(** One [TokenTree::Ident] inside [index_config(...)]: the four checks in
    the source's order, then the three updates. *)
Definition process_ident (ident : string) (st : AttrState) : result AttrState CompileError :=
  if String.eqb ident "primary_key" && bool_decide ("primary_key" ∈ attribute_set st) then
    Err (mk_error "`primary_key` already exists")
  else if String.eqb ident "distinct" && bool_decide ("distinct" ∈ attribute_set st) then
    Err (mk_error "`distinct` already exists")
  else if bool_decide (ident ∈ local_attribute_set st) then
    Err (mk_error ("`" +:+ ident +:+ "` already exists for this field"))
  else if negb (bool_decide (ident ∈ valid_attribute_names)) then
    Err (mk_error ("Property `" +:+ ident +:+ "` does not exist for type `index_config`"))
  else
    Ok {| attribute_names := attribute_names st ++ [ident];
          attribute_set := {[ident]} ∪ attribute_set st;
          local_attribute_set := {[ident]} ∪ local_attribute_set st |}.

(** [for token in group.stream()] *)
Fixpoint process_group (toks : list TokenTree) (st : AttrState) : result AttrState CompileError :=
  match toks with
  | [] => Ok st
  | TPunct c sp :: rest => let? _ := validate_punct c sp in process_group rest st
  | TIdent i :: rest => let? st' := process_ident i st in process_group rest st'
  | _ :: _ => Err (mk_error "Invalid parsing")
  end.

(** [for token_stream in attr.tokens]: only groups are read. *)
Fixpoint process_tokens (toks : list TokenTree) (st : AttrState) : result AttrState CompileError :=
  match toks with
  | [] => Ok st
  | TGroup g :: rest => let? st' := process_group g st in process_tokens rest st'
  | _ :: rest => process_tokens rest st
  end.

(** The [Err(e)] arm of [parse_meta]: punctuation is validated first. *)
Fixpoint check_group_puncts (toks : list TokenTree) : result unit CompileError :=
  match toks with
  | [] => Ok tt
  | TPunct c sp :: rest => let? _ := validate_punct c sp in check_group_puncts rest
  | _ :: rest => check_group_puncts rest
  end.

Fixpoint check_puncts (toks : list TokenTree) : result unit CompileError :=
  match toks with
  | [] => Ok tt
  | TGroup g :: rest => let? _ := check_group_puncts g in check_puncts rest
  | _ :: rest => check_puncts rest
  end.

(** [for attr in attrs] *)
Fixpoint extract_attrs (attrs : list Attribute) (st : AttrState) : result AttrState CompileError :=
  match attrs with
  | [] => Ok st
  | attr :: rest =>
      match attr_meta attr with
      | MetaList path =>
          if String.eqb path "index_config" then
            let? st' := process_tokens (attr_tokens attr) st in extract_attrs rest st'
          else extract_attrs rest st
      | MetaError msg => let? _ := check_puncts (attr_tokens attr) in Err (mk_error msg)
      | MetaPath _ | MetaNameValue _ => extract_attrs rest st
      end
  end.

(** [extract_all_attr_values(attrs, &mut attribute_set, &valid_attribute_names)]:
    the field's attribute names and the updated struct-wide set. *)
Definition extract_all_attr_values (attrs : list Attribute) (aset : gset string)
  : result (list string * gset string) CompileError :=
  let? st := extract_attrs attrs {| attribute_names := []; attribute_set := aset;
                                    local_attribute_set := ∅ |} in
  Ok (attribute_names st, attribute_set st).

(** ** [get_index_config_implementation] *)

(** The locals the loop over fields updates. *)
Record MacroState := {
  ms_attribute_set : gset string;
  primary_key_attribute : string;
  distinct_key_attribute : string;
  displayed_acc : list string;
  searchable_acc : list string;
  filterable_acc : list string;
  sortable_acc : list string
}.

Definition macro_state_init : MacroState :=
  {| ms_attribute_set := ∅; primary_key_attribute := ""; distinct_key_attribute := "";
     displayed_acc := []; searchable_acc := []; filterable_acc := []; sortable_acc := [] |}.

Inductive MacroFailure :=
| MacroCompileError (e : CompileError)
| MacroPanic.

Definition set_attribute_set (st : MacroState) (s : gset string) : MacroState :=
  {| ms_attribute_set := s; primary_key_attribute := primary_key_attribute st;
     distinct_key_attribute := distinct_key_attribute st; displayed_acc := displayed_acc st;
     searchable_acc := searchable_acc st; filterable_acc := filterable_acc st;
     sortable_acc := sortable_acc st |}.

|---|

- [Brief]
Repeat back the listing above exactly, including every line.

- [Result of this task]
(** One [TokenTree::Ident] inside [index_config(...)]: the four checks in
    the source's order, then the three updates. *)
Definition process_ident (ident : string) (st : AttrState) : result AttrState CompileError :=
  if String.eqb ident "primary_key" && bool_decide ("primary_key" ∈ attribute_set st) then
    Err (mk_error "`primary_key` already exists")
  else if String.eqb ident "distinct" && bool_decide ("distinct" ∈ attribute_set st) then
    Err (mk_error "`distinct` already exists")
  else if bool_decide (ident ∈ local_attribute_set st) then
    Err (mk_error ("`" +:+ ident +:+ "` already exists for this field"))
  else if negb (bool_decide (ident ∈ valid_attribute_names)) then
    Err (mk_error ("Property `" +:+ ident +:+ "` does not exist for type `index_config`"))
  else
    Ok {| attribute_names := attribute_names st ++ [ident];
          attribute_set := {[ident]} ∪ attribute_set st;
          local_attribute_set := {[ident]} ∪ local_attribute_set st |}.

(** [for token in group.stream()] *)
Fixpoint process_group (toks : list TokenTree) (st : AttrState) : result AttrState CompileError :=
  match toks with
  | [] => Ok st
  | TPunct c sp :: rest => let? _ := validate_punct c sp in process_group rest st
  | TIdent i :: rest => let? st' := process_ident i st in process_group rest st'
  | _ :: _ => Err (mk_error "Invalid parsing")
  end.

(** [for token_stream in attr.tokens]: only groups are read. *)
Fixpoint process_tokens (toks : list TokenTree) (st : AttrState) : result AttrState CompileError :=
  match toks with
  | [] => Ok st
  | TGroup g :: rest => let? st' := process_group g st in process_tokens rest st'
  | _ :: rest => process_tokens rest st
  end.

(** The [Err(e)] arm of [parse_meta]: punctuation is validated first. *)
Fixpoint check_group_puncts (toks : list TokenTree) : result unit CompileError :=
  match toks with
  | [] => Ok tt
  | TPunct c sp :: rest => let? _ := validate_punct c sp in check_group_puncts rest
  | _ :: rest => check_group_puncts rest
  end.

Fixpoint check_puncts (toks : list TokenTree) : result unit CompileError :=
  match toks with
  | [] => Ok tt
  | TGroup g :: rest => let? _ := check_group_puncts g in check_puncts rest
  | _ :: rest => check_puncts rest
  end.

(** [for attr in attrs] *)
Fixpoint extract_attrs (attrs : list Attribute) (st : AttrState) : result AttrState CompileError :=
  match attrs with
  | [] => Ok st
  | attr :: rest =>
      match attr_meta attr with
      | MetaList path =>
          if String.eqb path "index_config" then
            let? st' := process_tokens (attr_tokens attr) st in extract_attrs rest st'
          else extract_attrs rest st
      | MetaError msg => let? _ := check_puncts (attr_tokens attr) in Err (mk_error msg)
      | MetaPath _ | MetaNameValue _ => extract_attrs rest st
      end
  end.

(** [extract_all_attr_values(attrs, &mut attribute_set, &valid_attribute_names)]:
    the field's attribute names and the updated struct-wide set. *)
Definition extract_all_attr_values (attrs : list Attribute) (aset : gset string)
  : result (list string * gset string) CompileError :=
  let? st := extract_attrs attrs {| attribute_names := []; attribute_set := aset;
                                    local_attribute_set := ∅ |} in
  Ok (attribute_names st, attribute_set st).

(** ** [get_index_config_implementation] *)

(** The locals the loop over fields updates. *)
Record MacroState := {
  ms_attribute_set : gset string;
  primary_key_attribute : string;
  distinct_key_attribute : string;
  displayed_acc : list string;
  searchable_acc : list string;
  filterable_acc : list string;
  sortable_acc : list string
}.

Definition macro_state_init : MacroState :=
  {| ms_attribute_set := ∅; primary_key_attribute := ""; distinct_key_attribute := "";
     displayed_acc := []; searchable_acc := []; filterable_acc := []; sortable_acc := [] |}.

Inductive MacroFailure :=
| MacroCompileError (e : CompileError)
| MacroPanic.

Definition set_attribute_set (st : MacroState) (s : gset string) : MacroState :=
  {| ms_attribute_set := s; primary_key_attribute := primary_key_attribute st;
     distinct_key_attribute := distinct_key_attribute st; displayed_acc := displayed_acc st;
     searchable_acc := searchable_acc st; filterable_acc := filterable_acc st;
     sortable_acc := sortable_acc st |}.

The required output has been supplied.